Exercise requirements
State how many lines of the entries below hold the word "installName"; reply with nothing but the number.

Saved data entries
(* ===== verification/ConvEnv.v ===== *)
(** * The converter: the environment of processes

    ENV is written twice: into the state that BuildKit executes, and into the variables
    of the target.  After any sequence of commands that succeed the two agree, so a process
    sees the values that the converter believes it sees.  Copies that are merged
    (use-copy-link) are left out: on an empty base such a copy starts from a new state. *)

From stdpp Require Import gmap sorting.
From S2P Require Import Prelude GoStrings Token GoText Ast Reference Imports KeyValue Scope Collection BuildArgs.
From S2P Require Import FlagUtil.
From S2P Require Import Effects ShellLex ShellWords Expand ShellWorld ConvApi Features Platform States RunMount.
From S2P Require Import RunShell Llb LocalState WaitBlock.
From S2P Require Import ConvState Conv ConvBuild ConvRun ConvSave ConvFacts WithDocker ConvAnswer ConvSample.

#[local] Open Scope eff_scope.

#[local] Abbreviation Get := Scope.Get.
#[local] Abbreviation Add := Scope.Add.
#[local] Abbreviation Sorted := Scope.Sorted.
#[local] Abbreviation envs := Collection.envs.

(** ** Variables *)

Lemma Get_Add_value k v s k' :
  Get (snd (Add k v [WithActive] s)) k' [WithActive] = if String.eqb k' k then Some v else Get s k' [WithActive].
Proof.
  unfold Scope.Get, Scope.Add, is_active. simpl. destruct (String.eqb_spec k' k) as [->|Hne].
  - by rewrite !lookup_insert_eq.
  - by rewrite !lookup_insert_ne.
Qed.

...

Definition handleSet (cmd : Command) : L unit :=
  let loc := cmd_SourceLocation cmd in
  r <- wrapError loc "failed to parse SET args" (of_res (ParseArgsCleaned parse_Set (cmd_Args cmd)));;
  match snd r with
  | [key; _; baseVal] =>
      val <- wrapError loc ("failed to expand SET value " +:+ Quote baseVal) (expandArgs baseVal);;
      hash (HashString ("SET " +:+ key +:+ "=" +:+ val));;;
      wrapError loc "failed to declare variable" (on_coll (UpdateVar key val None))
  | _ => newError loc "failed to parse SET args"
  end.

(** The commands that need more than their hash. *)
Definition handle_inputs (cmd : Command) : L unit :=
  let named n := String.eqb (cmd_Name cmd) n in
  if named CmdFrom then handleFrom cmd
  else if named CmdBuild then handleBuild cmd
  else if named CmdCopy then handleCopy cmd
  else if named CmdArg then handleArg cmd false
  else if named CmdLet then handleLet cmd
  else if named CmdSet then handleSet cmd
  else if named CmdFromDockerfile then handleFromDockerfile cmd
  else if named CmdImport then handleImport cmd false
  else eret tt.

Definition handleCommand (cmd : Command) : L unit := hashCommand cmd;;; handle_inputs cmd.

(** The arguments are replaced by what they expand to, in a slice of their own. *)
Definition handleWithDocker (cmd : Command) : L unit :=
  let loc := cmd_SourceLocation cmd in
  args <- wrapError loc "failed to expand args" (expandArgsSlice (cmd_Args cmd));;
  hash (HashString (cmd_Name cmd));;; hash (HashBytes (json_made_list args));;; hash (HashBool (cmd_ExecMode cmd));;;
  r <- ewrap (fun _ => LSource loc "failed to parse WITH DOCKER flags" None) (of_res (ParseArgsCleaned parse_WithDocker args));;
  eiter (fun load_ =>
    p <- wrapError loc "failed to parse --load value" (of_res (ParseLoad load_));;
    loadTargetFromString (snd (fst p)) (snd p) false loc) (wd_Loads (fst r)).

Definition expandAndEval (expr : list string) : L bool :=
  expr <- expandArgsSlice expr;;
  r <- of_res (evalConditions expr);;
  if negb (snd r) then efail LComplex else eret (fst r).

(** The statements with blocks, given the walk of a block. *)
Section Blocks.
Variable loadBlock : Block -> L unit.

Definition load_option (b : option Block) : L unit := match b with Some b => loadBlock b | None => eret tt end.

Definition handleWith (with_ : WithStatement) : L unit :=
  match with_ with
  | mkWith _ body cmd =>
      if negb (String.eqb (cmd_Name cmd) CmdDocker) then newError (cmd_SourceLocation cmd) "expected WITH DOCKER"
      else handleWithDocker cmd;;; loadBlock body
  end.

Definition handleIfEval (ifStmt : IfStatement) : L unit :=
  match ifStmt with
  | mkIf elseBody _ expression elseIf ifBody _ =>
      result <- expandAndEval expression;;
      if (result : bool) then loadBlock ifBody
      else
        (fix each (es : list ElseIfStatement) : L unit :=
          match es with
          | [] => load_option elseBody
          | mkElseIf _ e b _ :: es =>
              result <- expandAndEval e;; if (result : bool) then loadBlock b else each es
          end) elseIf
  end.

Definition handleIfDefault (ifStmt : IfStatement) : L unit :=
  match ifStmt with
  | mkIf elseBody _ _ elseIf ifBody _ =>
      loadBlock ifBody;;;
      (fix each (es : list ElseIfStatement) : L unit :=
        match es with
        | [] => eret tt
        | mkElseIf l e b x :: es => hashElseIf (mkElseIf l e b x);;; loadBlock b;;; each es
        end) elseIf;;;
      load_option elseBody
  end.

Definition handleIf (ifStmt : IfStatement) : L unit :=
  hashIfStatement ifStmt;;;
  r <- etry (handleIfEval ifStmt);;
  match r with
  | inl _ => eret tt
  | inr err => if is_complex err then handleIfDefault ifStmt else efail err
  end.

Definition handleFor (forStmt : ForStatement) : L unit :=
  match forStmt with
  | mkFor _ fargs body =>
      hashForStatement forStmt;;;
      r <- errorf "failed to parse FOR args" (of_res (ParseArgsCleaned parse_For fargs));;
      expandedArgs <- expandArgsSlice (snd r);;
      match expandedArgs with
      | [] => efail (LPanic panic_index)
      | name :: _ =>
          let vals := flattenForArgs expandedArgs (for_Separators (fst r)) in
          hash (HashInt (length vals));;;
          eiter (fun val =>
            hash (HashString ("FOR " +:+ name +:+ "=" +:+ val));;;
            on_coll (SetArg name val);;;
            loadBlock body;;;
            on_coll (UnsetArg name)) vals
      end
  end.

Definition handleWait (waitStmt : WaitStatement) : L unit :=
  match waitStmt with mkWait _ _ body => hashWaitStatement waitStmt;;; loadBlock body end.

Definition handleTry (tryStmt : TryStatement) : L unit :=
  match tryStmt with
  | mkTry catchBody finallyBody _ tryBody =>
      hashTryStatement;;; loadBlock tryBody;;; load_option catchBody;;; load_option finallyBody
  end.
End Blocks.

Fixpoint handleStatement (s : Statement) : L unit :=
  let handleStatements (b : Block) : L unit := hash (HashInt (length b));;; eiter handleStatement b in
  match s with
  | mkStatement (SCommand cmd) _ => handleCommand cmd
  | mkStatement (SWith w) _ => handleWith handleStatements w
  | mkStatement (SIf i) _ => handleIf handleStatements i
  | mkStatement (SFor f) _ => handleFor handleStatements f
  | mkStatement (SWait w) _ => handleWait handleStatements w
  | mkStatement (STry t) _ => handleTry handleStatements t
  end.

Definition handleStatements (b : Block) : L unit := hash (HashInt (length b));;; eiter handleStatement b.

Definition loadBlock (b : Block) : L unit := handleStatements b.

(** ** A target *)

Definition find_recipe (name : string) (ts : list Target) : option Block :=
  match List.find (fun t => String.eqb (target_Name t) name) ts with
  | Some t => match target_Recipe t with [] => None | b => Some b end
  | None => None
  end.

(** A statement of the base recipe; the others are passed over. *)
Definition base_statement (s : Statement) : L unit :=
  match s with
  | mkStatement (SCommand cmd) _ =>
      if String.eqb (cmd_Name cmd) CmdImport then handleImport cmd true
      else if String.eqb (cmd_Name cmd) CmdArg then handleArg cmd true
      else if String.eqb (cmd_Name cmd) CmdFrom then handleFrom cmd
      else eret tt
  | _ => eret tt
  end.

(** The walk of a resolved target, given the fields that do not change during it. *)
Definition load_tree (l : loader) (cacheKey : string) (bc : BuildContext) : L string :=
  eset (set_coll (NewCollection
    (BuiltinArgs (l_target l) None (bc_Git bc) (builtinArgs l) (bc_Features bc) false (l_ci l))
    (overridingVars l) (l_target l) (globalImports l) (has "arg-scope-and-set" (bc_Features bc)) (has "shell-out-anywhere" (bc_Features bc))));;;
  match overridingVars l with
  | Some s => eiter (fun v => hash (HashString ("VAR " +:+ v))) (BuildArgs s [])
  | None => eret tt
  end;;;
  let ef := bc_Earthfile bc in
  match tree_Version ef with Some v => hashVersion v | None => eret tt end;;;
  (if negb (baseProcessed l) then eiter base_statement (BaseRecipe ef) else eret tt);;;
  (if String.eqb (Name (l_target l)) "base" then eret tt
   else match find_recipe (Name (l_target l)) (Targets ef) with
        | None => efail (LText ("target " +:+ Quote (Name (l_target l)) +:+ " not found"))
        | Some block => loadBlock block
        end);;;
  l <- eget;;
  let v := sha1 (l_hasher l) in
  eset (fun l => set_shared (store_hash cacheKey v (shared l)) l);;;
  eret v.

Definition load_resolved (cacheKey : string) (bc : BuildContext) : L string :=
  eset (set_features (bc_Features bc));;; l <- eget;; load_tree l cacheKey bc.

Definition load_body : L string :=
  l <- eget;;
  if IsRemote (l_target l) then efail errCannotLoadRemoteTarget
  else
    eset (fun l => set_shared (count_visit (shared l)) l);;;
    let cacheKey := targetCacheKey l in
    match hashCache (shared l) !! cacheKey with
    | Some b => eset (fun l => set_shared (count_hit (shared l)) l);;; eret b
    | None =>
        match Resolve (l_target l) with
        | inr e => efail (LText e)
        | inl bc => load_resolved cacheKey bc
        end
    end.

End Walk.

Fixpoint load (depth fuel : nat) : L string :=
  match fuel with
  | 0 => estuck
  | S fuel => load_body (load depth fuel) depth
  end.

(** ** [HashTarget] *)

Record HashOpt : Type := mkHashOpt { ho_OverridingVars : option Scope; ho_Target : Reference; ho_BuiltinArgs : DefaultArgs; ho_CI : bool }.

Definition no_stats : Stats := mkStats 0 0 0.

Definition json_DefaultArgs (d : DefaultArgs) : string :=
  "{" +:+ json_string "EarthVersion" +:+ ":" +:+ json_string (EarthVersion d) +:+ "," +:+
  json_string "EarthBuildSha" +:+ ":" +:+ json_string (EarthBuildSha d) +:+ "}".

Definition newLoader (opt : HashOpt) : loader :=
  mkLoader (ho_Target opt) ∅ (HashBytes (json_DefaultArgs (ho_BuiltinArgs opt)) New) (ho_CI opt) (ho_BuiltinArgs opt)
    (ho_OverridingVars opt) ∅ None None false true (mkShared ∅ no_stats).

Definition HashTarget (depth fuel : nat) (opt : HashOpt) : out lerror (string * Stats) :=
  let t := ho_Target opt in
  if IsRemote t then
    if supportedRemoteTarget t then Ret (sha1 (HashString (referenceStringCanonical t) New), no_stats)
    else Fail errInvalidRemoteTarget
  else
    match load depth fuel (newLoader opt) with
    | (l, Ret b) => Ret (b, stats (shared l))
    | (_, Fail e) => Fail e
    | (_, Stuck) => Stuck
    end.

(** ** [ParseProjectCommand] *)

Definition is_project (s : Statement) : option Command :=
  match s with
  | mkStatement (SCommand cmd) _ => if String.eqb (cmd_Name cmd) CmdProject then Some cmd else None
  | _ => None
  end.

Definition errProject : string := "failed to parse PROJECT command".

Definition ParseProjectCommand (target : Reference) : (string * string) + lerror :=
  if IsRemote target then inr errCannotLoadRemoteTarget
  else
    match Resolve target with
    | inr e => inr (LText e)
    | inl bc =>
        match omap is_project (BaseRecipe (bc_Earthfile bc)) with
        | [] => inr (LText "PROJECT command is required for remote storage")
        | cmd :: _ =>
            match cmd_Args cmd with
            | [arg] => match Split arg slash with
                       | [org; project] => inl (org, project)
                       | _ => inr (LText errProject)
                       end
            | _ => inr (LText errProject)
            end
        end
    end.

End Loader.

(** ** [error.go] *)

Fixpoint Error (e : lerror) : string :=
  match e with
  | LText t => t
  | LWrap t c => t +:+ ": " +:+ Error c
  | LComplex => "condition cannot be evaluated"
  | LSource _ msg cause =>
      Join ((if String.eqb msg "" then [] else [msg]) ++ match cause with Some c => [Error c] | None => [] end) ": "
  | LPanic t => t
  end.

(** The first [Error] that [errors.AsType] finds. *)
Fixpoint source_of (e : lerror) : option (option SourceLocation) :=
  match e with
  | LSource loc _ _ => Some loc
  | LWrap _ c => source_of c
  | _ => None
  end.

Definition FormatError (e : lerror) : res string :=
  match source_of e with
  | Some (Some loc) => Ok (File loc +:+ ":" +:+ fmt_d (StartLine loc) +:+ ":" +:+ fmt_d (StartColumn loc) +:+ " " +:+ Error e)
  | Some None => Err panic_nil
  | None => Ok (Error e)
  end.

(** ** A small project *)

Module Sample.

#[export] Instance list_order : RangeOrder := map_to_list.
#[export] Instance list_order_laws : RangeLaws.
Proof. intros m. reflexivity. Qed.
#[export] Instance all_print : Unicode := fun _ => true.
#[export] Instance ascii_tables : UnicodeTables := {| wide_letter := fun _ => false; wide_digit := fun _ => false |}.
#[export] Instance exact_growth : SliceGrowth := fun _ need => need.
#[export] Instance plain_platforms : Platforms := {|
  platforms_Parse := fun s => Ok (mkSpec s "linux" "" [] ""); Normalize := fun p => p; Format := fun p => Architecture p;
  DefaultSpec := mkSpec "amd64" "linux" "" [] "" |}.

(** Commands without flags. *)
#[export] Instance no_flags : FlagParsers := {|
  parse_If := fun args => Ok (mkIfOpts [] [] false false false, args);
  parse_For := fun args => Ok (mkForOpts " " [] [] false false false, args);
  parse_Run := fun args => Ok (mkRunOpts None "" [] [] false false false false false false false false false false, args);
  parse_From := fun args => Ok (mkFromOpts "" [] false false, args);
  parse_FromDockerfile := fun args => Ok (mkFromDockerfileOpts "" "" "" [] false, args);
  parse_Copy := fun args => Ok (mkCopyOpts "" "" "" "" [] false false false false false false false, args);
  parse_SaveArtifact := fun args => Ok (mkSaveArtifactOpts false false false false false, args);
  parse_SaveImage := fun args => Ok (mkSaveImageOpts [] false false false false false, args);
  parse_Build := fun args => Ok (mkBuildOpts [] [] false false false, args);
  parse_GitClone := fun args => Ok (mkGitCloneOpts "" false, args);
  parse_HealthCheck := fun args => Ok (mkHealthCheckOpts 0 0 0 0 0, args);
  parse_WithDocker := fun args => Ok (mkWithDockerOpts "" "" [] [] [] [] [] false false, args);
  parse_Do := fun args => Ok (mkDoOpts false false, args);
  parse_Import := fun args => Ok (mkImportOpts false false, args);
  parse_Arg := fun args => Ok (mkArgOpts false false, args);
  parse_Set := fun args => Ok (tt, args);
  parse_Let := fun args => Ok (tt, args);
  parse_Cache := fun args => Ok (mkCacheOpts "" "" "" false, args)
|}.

...

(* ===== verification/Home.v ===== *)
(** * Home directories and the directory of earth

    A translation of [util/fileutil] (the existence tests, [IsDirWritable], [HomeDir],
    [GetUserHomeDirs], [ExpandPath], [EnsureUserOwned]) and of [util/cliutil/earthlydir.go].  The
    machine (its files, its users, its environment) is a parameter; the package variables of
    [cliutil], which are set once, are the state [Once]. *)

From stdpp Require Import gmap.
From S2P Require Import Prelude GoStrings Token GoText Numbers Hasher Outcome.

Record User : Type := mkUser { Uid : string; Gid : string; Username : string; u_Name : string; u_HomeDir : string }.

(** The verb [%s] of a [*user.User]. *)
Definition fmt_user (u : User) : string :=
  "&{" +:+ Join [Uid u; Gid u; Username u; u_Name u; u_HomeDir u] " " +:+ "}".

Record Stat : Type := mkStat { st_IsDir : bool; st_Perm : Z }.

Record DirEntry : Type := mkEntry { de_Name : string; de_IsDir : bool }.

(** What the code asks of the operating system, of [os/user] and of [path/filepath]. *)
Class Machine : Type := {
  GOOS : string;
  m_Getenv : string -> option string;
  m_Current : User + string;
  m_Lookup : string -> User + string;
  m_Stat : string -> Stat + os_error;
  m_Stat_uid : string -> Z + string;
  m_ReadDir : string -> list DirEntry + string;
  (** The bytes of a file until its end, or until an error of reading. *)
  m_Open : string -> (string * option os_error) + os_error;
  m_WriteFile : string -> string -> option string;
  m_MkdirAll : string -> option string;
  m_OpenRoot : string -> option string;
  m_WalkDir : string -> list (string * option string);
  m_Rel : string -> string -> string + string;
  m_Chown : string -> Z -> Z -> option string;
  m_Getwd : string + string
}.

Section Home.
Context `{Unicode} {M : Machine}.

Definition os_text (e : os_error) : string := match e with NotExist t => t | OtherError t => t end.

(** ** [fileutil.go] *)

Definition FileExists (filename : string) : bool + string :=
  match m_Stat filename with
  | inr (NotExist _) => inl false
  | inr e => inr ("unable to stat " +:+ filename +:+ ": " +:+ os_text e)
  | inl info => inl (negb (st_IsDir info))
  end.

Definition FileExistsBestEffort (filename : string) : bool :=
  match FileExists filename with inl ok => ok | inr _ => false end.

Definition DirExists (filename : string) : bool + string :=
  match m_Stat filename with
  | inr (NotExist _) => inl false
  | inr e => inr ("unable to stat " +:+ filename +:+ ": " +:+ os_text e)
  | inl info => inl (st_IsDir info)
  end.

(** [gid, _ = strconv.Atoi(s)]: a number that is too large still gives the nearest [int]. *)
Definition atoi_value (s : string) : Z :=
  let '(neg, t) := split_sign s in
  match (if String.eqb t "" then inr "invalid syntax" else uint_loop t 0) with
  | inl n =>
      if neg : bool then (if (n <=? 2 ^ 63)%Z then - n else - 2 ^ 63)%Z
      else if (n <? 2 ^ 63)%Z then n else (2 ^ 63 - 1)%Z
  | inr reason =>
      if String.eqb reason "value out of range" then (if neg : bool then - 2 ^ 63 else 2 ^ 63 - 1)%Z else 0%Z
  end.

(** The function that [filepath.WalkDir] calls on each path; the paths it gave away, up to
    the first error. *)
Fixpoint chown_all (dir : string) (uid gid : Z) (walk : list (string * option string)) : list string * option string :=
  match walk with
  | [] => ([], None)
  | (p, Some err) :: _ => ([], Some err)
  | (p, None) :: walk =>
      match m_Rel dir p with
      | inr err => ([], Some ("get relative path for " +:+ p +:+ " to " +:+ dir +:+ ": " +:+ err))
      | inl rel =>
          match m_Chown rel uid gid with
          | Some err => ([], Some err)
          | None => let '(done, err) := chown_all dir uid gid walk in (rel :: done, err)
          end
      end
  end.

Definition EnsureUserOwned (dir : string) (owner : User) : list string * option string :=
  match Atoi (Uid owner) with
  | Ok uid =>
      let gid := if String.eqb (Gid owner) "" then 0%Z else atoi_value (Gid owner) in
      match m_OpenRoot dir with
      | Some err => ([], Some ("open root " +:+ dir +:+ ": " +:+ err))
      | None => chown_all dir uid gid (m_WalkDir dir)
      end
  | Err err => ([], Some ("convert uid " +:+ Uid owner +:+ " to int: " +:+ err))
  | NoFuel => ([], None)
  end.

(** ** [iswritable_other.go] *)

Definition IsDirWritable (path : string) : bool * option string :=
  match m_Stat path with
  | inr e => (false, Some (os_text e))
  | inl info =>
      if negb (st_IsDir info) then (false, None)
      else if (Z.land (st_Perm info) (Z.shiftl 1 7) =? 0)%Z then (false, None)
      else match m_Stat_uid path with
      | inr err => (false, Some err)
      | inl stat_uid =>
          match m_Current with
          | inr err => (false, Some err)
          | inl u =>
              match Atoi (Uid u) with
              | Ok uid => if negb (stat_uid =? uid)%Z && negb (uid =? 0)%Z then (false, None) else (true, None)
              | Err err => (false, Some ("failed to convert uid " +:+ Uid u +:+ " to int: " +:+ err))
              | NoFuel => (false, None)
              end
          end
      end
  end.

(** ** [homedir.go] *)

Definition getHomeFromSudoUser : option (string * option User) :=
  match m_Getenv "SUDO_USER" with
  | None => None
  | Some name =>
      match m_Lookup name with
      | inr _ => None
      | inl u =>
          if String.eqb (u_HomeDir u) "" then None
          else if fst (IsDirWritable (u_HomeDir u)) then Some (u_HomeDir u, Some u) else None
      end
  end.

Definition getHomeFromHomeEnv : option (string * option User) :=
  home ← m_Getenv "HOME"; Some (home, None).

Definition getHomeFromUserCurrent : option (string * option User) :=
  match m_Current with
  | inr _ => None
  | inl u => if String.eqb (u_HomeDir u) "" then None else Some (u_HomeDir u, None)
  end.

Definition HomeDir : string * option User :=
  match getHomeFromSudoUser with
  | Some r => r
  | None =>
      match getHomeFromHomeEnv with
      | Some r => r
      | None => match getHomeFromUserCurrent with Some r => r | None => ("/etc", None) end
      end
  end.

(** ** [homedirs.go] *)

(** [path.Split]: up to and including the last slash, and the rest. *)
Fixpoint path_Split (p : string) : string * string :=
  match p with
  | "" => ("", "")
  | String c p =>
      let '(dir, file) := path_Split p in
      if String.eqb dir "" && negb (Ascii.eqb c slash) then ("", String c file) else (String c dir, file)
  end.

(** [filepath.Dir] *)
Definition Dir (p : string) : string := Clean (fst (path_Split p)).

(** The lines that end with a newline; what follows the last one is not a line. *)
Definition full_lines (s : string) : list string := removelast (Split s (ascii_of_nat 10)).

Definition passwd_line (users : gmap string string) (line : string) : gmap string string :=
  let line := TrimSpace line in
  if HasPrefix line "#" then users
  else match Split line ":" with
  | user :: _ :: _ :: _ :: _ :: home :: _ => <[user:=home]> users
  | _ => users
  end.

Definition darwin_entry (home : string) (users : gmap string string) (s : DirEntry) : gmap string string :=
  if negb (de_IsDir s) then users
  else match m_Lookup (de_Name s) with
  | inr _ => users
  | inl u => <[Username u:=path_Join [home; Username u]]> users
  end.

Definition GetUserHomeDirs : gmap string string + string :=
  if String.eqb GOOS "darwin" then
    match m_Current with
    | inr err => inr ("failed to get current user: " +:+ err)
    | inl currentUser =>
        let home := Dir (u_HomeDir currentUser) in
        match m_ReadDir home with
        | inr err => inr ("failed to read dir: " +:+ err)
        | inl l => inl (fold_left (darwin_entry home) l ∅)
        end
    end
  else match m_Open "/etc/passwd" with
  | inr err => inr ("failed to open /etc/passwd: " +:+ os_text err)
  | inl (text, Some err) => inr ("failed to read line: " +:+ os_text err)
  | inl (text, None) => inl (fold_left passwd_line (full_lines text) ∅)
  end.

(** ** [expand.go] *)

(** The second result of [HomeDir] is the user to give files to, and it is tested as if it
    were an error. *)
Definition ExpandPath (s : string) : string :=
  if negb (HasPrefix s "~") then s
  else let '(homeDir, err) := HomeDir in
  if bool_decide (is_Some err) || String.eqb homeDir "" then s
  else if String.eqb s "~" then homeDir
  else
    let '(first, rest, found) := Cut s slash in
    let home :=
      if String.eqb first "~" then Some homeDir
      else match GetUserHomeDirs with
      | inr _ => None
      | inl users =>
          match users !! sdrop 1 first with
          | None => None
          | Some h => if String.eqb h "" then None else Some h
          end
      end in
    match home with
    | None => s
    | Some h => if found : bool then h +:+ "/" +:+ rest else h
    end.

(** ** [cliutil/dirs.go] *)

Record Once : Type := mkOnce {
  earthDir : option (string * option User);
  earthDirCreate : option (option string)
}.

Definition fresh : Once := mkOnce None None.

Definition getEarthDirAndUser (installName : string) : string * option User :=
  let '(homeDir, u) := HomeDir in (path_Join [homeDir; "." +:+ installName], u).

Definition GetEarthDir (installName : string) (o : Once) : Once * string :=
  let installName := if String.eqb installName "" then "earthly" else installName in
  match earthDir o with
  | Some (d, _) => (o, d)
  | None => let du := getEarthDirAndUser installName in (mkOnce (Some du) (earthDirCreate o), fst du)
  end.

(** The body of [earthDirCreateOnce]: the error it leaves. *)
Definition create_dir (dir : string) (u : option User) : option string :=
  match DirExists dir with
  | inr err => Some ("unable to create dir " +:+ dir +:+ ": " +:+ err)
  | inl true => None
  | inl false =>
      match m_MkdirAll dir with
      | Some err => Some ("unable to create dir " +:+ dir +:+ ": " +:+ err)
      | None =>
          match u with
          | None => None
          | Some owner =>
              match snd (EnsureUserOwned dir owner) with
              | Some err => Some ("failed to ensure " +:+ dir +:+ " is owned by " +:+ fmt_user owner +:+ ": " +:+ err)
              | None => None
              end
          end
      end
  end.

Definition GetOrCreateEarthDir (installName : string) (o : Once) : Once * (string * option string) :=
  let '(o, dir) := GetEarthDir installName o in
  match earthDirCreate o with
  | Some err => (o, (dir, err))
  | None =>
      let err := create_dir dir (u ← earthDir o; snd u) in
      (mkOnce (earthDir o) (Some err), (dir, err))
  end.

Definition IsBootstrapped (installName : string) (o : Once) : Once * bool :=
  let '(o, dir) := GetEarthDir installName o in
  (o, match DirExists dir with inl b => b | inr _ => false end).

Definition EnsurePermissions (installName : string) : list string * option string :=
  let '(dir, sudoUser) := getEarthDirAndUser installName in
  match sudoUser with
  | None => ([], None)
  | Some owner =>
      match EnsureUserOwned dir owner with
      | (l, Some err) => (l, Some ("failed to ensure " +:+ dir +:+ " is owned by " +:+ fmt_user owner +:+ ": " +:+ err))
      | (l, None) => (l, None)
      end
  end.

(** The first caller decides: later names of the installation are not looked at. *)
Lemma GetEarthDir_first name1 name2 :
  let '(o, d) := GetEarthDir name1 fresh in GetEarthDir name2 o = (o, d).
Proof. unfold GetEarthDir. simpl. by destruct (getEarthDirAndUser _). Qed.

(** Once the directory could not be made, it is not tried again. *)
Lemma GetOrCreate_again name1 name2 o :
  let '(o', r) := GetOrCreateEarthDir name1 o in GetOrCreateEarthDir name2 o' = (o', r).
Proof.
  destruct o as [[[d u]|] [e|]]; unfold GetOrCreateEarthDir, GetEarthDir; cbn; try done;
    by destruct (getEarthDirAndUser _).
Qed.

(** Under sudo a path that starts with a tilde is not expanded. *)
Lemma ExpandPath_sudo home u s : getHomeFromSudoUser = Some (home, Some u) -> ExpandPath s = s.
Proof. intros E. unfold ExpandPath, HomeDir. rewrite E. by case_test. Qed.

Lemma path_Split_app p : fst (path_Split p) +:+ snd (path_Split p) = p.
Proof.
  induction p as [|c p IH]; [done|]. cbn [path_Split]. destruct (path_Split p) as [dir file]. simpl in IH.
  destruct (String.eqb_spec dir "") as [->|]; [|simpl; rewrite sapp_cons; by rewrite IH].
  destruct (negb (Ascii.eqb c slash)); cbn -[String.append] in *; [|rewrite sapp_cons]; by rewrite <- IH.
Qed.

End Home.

Finished task
11